WHAT THE EXERCISE ASKS: Reproduce the records below exactly, but only between the lines holding "direction : thread_mram_xfer;" and "next_word host i s;", inclusive.

EXTRACTED MATERIAL:
(** [first_null]: the pool of the first rank has no array yet. *)
Definition sg_buffer_pool_create (first_null : bool) (max : Z) (junk : list (list (list Z * list Z))) (ranks : list sg_rank)
  : option (list sg_rank * Z) :=
  r ← list.head ranks;
  Some (if negb (sg_xfer_enabled r) then (ranks, error_code DPU_ERR_INTERNAL)
        else if negb first_null then (ranks, error_code DPU_ERR_INTERNAL)
        else (zip_with (fun r j => with_pool r (map (fresh_buffer max) j)) ranks junk, OK)).

(** [fill_rank_offset]: the number of DPUs of the ranks before each. *)
Fixpoint fill_dpu_offsets (nr_dpus : Z) (ranks : list sg_rank) : list sg_rank :=
  match ranks with
  | [] => []
  | r :: ranks =>
    {| sg_env := sg_env r; sg_xfer_enabled := sg_xfer_enabled r; dpu_offset := nr_dpus; sg_buffer_pool := sg_buffer_pool r |}
    :: fill_dpu_offsets (u32 (nr_dpus + get_nr_of_dpus_in_rank (topology (sg_env r)))) ranks
  end.

(** The matrix and the pool. *)
Definition state : Type := dpu_transfer_matrix * list sg_xfer_buffer.

Definition dpu_transfer_matrix_add_dpu_block (rank : rank_t) (slice_id dpu_id : nat) (st : state) (buffer length : Z)
  : option (state * Z) :=
  let '(m, pool) := st in
  match type m with
  | DPU_DEFAULT_XFER_MATRIX => Some (st, error_code DPU_ERR_INTERNAL)
  | DPU_SG_XFER_MATRIX =>
    e ← load (ptr m) (get_transfer_matrix_index rank slice_id dpu_id);
    match e with
    | Pool i =>
      b ← load pool i;
      if max_nr_blocks b <=? nr_blocks b then Some (st, error_code DPU_ERR_INTERNAL)
      else
        addr ← store (blocks_addr b) (nr_blocks b) buffer;
        len ← store (blocks_length b) (nr_blocks b) length;
        pool ← store pool i {| max_nr_blocks := max_nr_blocks b; blocks_addr := addr; blocks_length := len;
                               nr_blocks := u32 (nr_blocks b + 1) |};
        Some ((m, pool), OK)
    | _ => None
    end
  end.

(** * The handler of a rank *)

Definition DPU_SG_XFER_ASYNC : Z := 2.
Definition DPU_SG_XFER_DISABLE_LENGTH_CHECK : Z := 4.

Record sg_xfer_callback_args := {
  get_block : Z -> Z -> option (Z * Z);   (* DPU, block: address and length *)
  xfer : dpu_xfer_t;
  symbol_addr : Z;
  xfer_length : Z;
  sg_flags : Z }.

(** A block that is not empty is added to the DPU; its buffer is entered in the
    matrix first when it is not there. *)
Definition add_block (rank : rank_t) (slice_id dpu_id : nat) (xfer : dpu_xfer_t) (st : state) (b : Z * Z) : option (state * Z) :=
  match xfer with
  | Other_xfer => Some (st, error_code DPU_ERR_INVALID_MEMORY_TRANSFER)
  | _ =>
    let index := get_transfer_matrix_index rank slice_id dpu_id in
    e ← load (ptr st.1) index;
    p ← match e with Null => store (ptr st.1) index (Pool index) | _ => Some (ptr st.1) end;
    dpu_transfer_matrix_add_dpu_block rank slice_id dpu_id (set_ptr st.1 p, st.2) b.1 b.2
  end.

Section handler.
Variable args : sg_xfer_callback_args.
Variable rank : rank_t.

Definition check_length : bool := Z.land (sg_flags args) DPU_SG_XFER_DISABLE_LENGTH_CHECK =? 0.

(** The blocks of one DPU from [block_index]; [fuel] bounds the blocks left. *)
Fixpoint add_blocks (fuel : nat) (dpu_index : Z) (slice_id dpu_id : nat) (max : Z) (block_index nr_bytes : Z) (st : state)
  : option (state * Z) :=
  match get_block args dpu_index block_index with
  | None =>
    Some (st, if check_length && negb (nr_bytes =? xfer_length args) then error_code DPU_ERR_SG_LENGTH_MISMATCH else OK)
  | Some b =>
    if max <=? block_index then Some (st, error_code DPU_ERR_SG_TOO_MANY_BLOCKS)
    else if negb (b.2 =? 0) && (check_length && (xfer_length args <=? nr_bytes))
    then Some (st, error_code DPU_ERR_SG_LENGTH_MISMATCH)
    else
      '(st, status, nr_bytes) ←
        (if b.2 =? 0 then Some (st, OK, nr_bytes)
         else '(st, status) ← add_block rank slice_id dpu_id (xfer args) st b; Some (st, status, u32 (nr_bytes + b.2)));
      if negb (status =? OK) then Some (st, status)
      else
        match fuel with
        | O => None
        | S fuel => add_blocks fuel dpu_index slice_id dpu_id max (u32 (block_index + 1)) nr_bytes st
        end
  end.
Lemma init_at zeros sg : with_room sg -> exists it, init_sg_xfer_buffer_iterator zeros sg = Some it /\
  it_at zeros it (blocks_of sg) /\ left_of it (blocks_of sg) = addrs_of (blocks_of sg).
Proof.
  intros [Hn Ha Hl Hs]. unfold init_sg_xfer_buffer_iterator.
  destruct (load_lt (blocks_length sg) 0) as (len & -> & El); [lia |].
  destruct (load_lt (blocks_addr sg) 0) as (addr & -> & Ea); [lia |]. cbn [mbind option_bind].
  rewrite !store_insert by lia. cbn [mbind option_bind]. eexists. split; [done |]. split; [| done].
  set (n := Z.to_nat (nr_blocks sg)) in *.
  assert (length (blocks_of sg) = n) as Elen by (unfold blocks_of; rewrite length_take, length_combine; lia).
  assert (blocks_of sg !! 0%nat = Some (addr, len)) as E0.
  { unfold blocks_of. rewrite lookup_take_lt by lia. by apply combine_lookup. }
  split; cbn [blocks_ptr blocks_ptr_end it_blocks_addr it_blocks_length current_block_addr current_block_length current_block_index].
  - lia.
  - rewrite combine_insert, Z.sub_0_r. change (Z.to_nat 0) with 0%nat. rewrite drop_0, take_insert_ge by lia. done.
  - lia.
  - rewrite combine_insert, list_lookup_insert_eq by (rewrite length_combine; lia). done.
  - destruct (blocks_of sg) as [| b bs]; [done |]. by injection E0 as ->.
  - pose proof (Forall_lookup_1 _ _ _ _ Hs E0) as H. cbn in H. lia.
  - done.
Qed.

(** The bytes of the blocks, padded with zeros, cut into [n] words. *)
Definition padded (m : memory) (n : nat) (l : list (Z * Z)) : list Z :=
  take (8 * n) (map m (addrs_of l)) ++ replicate (8 * n - length (addrs_of l)) 0.

Lemma took_padded zeros m n left l left' : took zeros n left l left' ->
  (forall a, in_padding zeros a -> m a = 0) -> map m l = take n (map m left) ++ replicate (n - length left) 0.
Proof.
  intros [(pads & -> & Hp) El ->] Hz. rewrite map_app. f_equal.
  - symmetry. exact (firstn_map m n left).
  - rewrite length_app, length_take in El. replace (n - length left)%nat with (length pads) by lia.
    clear El. induction Hp as [| a pads Ha _ IH]; [done |]. cbn. by rewrite Hz, IH.
Qed.

(** C17: the 64-bit words a transfer reads through a fresh iterator are the bytes of the blocks in order, across block
    boundaries wherever they fall, followed by zeros, whatever the number of words; no read leaves the blocks and
    the padding. *)
Theorem sg_words_refine_concatenation zeros m sg n : with_room sg -> (forall a, in_padding zeros a -> m a = 0) ->
  exists it ws, init_sg_xfer_buffer_iterator zeros sg = Some it /\ next_words n m it = Some ws /\
    Forall (fun w => length w = 8%nat) ws /\ concat ws = padded m n (blocks_of sg).
Proof.
  intros Hr Hz. destruct (init_at zeros sg Hr) as (it & E & Hat & El).
  destruct (next_words_addrs _ m n _ _ Hat) as (ws & l & left' & Ew & Ec & Hl & Ht). rewrite El in Ht.
  exists it, ws. split_and!; [done.. |]. rewrite Ec. by apply (took_padded zeros _ _ _ _ left').
Qed.
(* ===== verification/RankXfer.v ===== *)
(** Transfers between the host and the MRAMs of a rank, as the threads of the
    Xeon backend do them
    (library/src/backends/hw/src/mappings/xeon_sp/xeon_sp_translation.c).

    A thread that writes to the rank is the list of the lines it streams to the
    region, so that the lines of several threads can be interleaved; a thread
    that reads changes the host memory.  The flushes and the fences have no
    effect on a coherent memory and are left out.  The two branches on the type
    of the matrix differ in where the words of a DPU come from: [stream]. *)
From stdpp Require Import list.
From S2P Require Import Prelude XferMatrix ScatterGather Interleave SgIterator BankLayout.

(** * Loops *)

Fixpoint for_each {A S} (f : S -> A -> option S) (l : list A) (s : S) : option S :=
  match l with
  | [] => Some s
  | x :: l => s ← f s x; for_each f l s
  end.

(** * The words of one DPU *)

Inductive stream :=
| No_stream
| Memory_stream (address : Z)
| Block_stream (it : sg_xfer_buffer_iterator).

Section transfer.
(** The padding, and the scatter/gather buffers of the rank. *)
Variables (zeros : Z) (pool : list sg_xfer_buffer).

(** [None]: an index outside the matrix, or a buffer of the other type. *)
Definition open_stream (m : dpu_transfer_matrix) (index : Z) : option stream :=
  p ← load (ptr m) index;
  match p, type m with
  | Null, _ => Some No_stream
  | Buffer a, DPU_DEFAULT_XFER_MATRIX => Some (Memory_stream a)
  | Pool k, DPU_SG_XFER_MATRIX => sg ← load pool k; Block_stream <$> init_sg_xfer_buffer_iterator zeros sg
  | _, _ => None
  end.

Definition next_word (host : memory) (i : Z) (s : stream) : option (option (list Z) * stream) :=
  match s with
  | No_stream => Some (None, s)
  | Memory_stream a => Some (Some (read host (a + 8 * i) 8), s)
  | Block_stream it => '(w, it) ← get_next_eight_bytes host it; Some (Some w, Block_stream it)
  end.

Definition store_word (host : memory) (i : Z) (s : stream) (w : list Z) : option (memory * stream) :=
  match s with
  | No_stream => Some (host, s)
  | Memory_stream a => Some (write host (a + 8 * i) w, s)
  | Block_stream it => '(host, it) ← write_next_eight_bytes host it w; Some (host, Block_stream it)
  end.

(** * The threads *)

Inductive thread_mram_xfer := thread_mram_xfer_read | thread_mram_xfer_write.

Record xeon_sp_private := {
  nb_cis : Z;
  direction : thread_mram_xfer;
  xfer_matrix : dpu_transfer_matrix;
  nb_dpus_per_ci : Z;
  nb_threads_for_xfer : Z;
  nb_threads : Z }.

(** The DPUs of a thread. *)
Definition FOREACH_DPU_MULTITHREAD (start stop : Z) : list Z := seqZ start (stop - start).

(** The index of the first chip. *)
Definition line_index (dpu_id : Z) : Z := u8 (dpu_id * Z.of_nat NB_REAL_CIS).

Fixpoint do_dpu_transfer (m : dpu_transfer_matrix) (idx : Z) (cis : list Z) : option bool :=
  match cis with
  | [] => Some false
  | ci :: cis => p ← load (ptr m) (idx + ci); match p with Null => do_dpu_transfer m idx cis | _ => Some true end
  end.

Definition open_streams (m : dpu_transfer_matrix) (idx nb_cis : Z) : option (list stream) :=
  mapM (fun ci => open_stream m (idx + ci)) (seqZ 0 nb_cis).

(** A chip without buffer keeps the word the array had. *)
Fixpoint fill_cache_line (host : memory) (i : Z) (ci : Z) (ss : list stream) (cache_line : list Z)
  : option (list Z * list stream) :=
  match ss with
  | [] => Some (cache_line, [])
  | s :: ss =>
    '(w, s) ← next_word host i s;
    cache_line ← match w with Some w => blit cache_line (8 * ci) w | None => Some cache_line end;
    '(cache_line, ss) ← fill_cache_line host i (ci + 1) ss cache_line;
    Some (cache_line, s :: ss)
  end.

(** The lines streamed, [n] words from word [i]. *)
Fixpoint write_lines (host : memory) (dpu_id offset : Z) (n : nat) (i : Z) (ss : list stream) (cache_line : list Z)
  : option (list (Z * list Z) * list Z) :=
  match n with
  | O => Some ([], cache_line)
  | S n =>
    '(cache_line, ss) ← fill_cache_line host i 0 ss cache_line;
    '(lines, cache_line') ← write_lines host dpu_id offset n (i + 1) ss cache_line;
    Some ((line_address dpu_id i offset, byte_interleave_avx512 cache_line) :: lines, cache_line')
  end.

(** [junk]: what the stack holds before the first word. *)
Definition threads_write_to_rank (host : memory) (priv : xeon_sp_private) (junk : list Z) (dpu_id_start dpu_id_stop : Z)
  : option (list (Z * list Z)) :=
  let m := xfer_matrix priv in
  if size m =? 0 then Some []
  else
    '(lines, _) ← for_each (fun '(lines, cache_line) dpu_id =>
      active ← do_dpu_transfer m (line_index dpu_id) (seqZ 0 (nb_cis priv));
      if negb active then Some (lines, cache_line)
      else
        ss ← open_streams m (line_index dpu_id) (nb_cis priv);
        '(l, cache_line) ← write_lines host dpu_id (offset m) (Z.to_nat (size m / 8)) 0 ss cache_line;
        Some (lines ++ l, cache_line))
      (FOREACH_DPU_MULTITHREAD dpu_id_start dpu_id_stop) ([], junk);
    Some lines.

Fixpoint store_cache_line (host : memory) (i : Z) (ci : nat) (ss : list stream) (cache_line_interleave : list Z)
  : option (memory * list stream) :=
  match ss with
  | [] => Some (host, [])
  | s :: ss =>
    '(host, s) ← store_word host i s (lane 8 cache_line_interleave ci);
    '(host, ss) ← store_cache_line host i (ci + 1) ss cache_line_interleave;
    Some (host, s :: ss)
  end.

Fixpoint read_lines (region : memory) (dpu_id offset : Z) (n : nat) (i : Z) (ss : list stream) (host : memory) : option memory :=
  match n with
  | O => Some host
  | S n =>
    let cache_line := read region (line_address dpu_id i offset) 64 in
    '(host, ss) ← store_cache_line host i 0 ss (byte_interleave_avx2 cache_line);
    read_lines region dpu_id offset n (i + 1) ss host
  end.

Definition threads_read_from_rank (region : memory) (priv : xeon_sp_private) (dpu_id_start dpu_id_stop : Z) (host : memory)
  : option memory :=
  let m := xfer_matrix priv in
  if size m =? 0 then Some host
  else
    for_each (fun host dpu_id =>
      active ← do_dpu_transfer m (line_index dpu_id) (seqZ 0 (nb_cis priv));
      if negb active then Some host
      else
        ss ← open_streams m (line_index dpu_id) (nb_cis priv);
        read_lines region dpu_id (offset m) (Z.to_nat (size m / 8)) 0 ss host)
      (FOREACH_DPU_MULTITHREAD dpu_id_start dpu_id_stop) host.

(** The DPUs of a thread of the pool; [None]: nothing to do. *)
Definition thread_dpus (priv : xeon_sp_private) (thread_id : Z) : option (Z * Z) :=
  if negb (thread_id <? nb_threads_for_xfer priv) then None
  else
    let nb_dpus_per_thread := nb_dpus_per_ci priv / nb_threads_for_xfer priv in
    let dpu_id_stop := if thread_id =? nb_threads_for_xfer priv - 1 then nb_dpus_per_ci priv
                       else u8 ((thread_id + 1) * nb_dpus_per_thread) in
    Some (u8 (thread_id * nb_dpus_per_thread), dpu_id_stop).

(** What a thread does of a job: it streams lines, or it changes the host memory. *)
Definition thread_do_mram_xfer (region : memory) (priv : xeon_sp_private) (junk : list Z) (thread_id : Z) (host : memory)
  : option (list (Z * list Z) * memory) :=
  match thread_dpus priv thread_id with
  | None => Some ([], host)
  | Some (dpu_id_start, dpu_id_stop) =>
    match direction priv with
    | thread_mram_xfer_read => host ← threads_read_from_rank region priv dpu_id_start dpu_id_stop host; Some ([], host)
    | thread_mram_xfer_write => lines ← threads_write_to_rank host priv junk dpu_id_start dpu_id_stop; Some (lines, host)
    end
  end.

(** The lines of every thread of the pool. *)
Definition pool_write (region host : memory) (priv : xeon_sp_private) (junk : Z -> list Z) : option (list (list (Z * list Z))) :=
  mapM (fun thread_id => fst <$> thread_do_mram_xfer region priv (junk thread_id) thread_id host) (seqZ 0 (nb_threads priv)).

(** The threads of the pool, one after the other in some order. *)
Definition pool_read (region : memory) (priv : xeon_sp_private) (order : list Z) (host : memory) : option memory :=
  for_each (fun host thread_id => snd <$> thread_do_mram_xfer region priv [] thread_id host) order host.

End transfer.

SOLVED EXERCISE:
  direction : thread_mram_xfer;
  xfer_matrix : dpu_transfer_matrix;
  nb_dpus_per_ci : Z;
  nb_threads_for_xfer : Z;
  nb_threads : Z }.

(** The DPUs of a thread. *)
Definition FOREACH_DPU_MULTITHREAD (start stop : Z) : list Z := seqZ start (stop - start).

(** The index of the first chip. *)
Definition line_index (dpu_id : Z) : Z := u8 (dpu_id * Z.of_nat NB_REAL_CIS).

Fixpoint do_dpu_transfer (m : dpu_transfer_matrix) (idx : Z) (cis : list Z) : option bool :=
  match cis with
  | [] => Some false
  | ci :: cis => p ← load (ptr m) (idx + ci); match p with Null => do_dpu_transfer m idx cis | _ => Some true end
  end.

Definition open_streams (m : dpu_transfer_matrix) (idx nb_cis : Z) : option (list stream) :=
  mapM (fun ci => open_stream m (idx + ci)) (seqZ 0 nb_cis).

(** A chip without buffer keeps the word the array had. *)
Fixpoint fill_cache_line (host : memory) (i : Z) (ci : Z) (ss : list stream) (cache_line : list Z)
  : option (list Z * list stream) :=
  match ss with
  | [] => Some (cache_line, [])
  | s :: ss =>
    '(w, s) ← next_word host i s;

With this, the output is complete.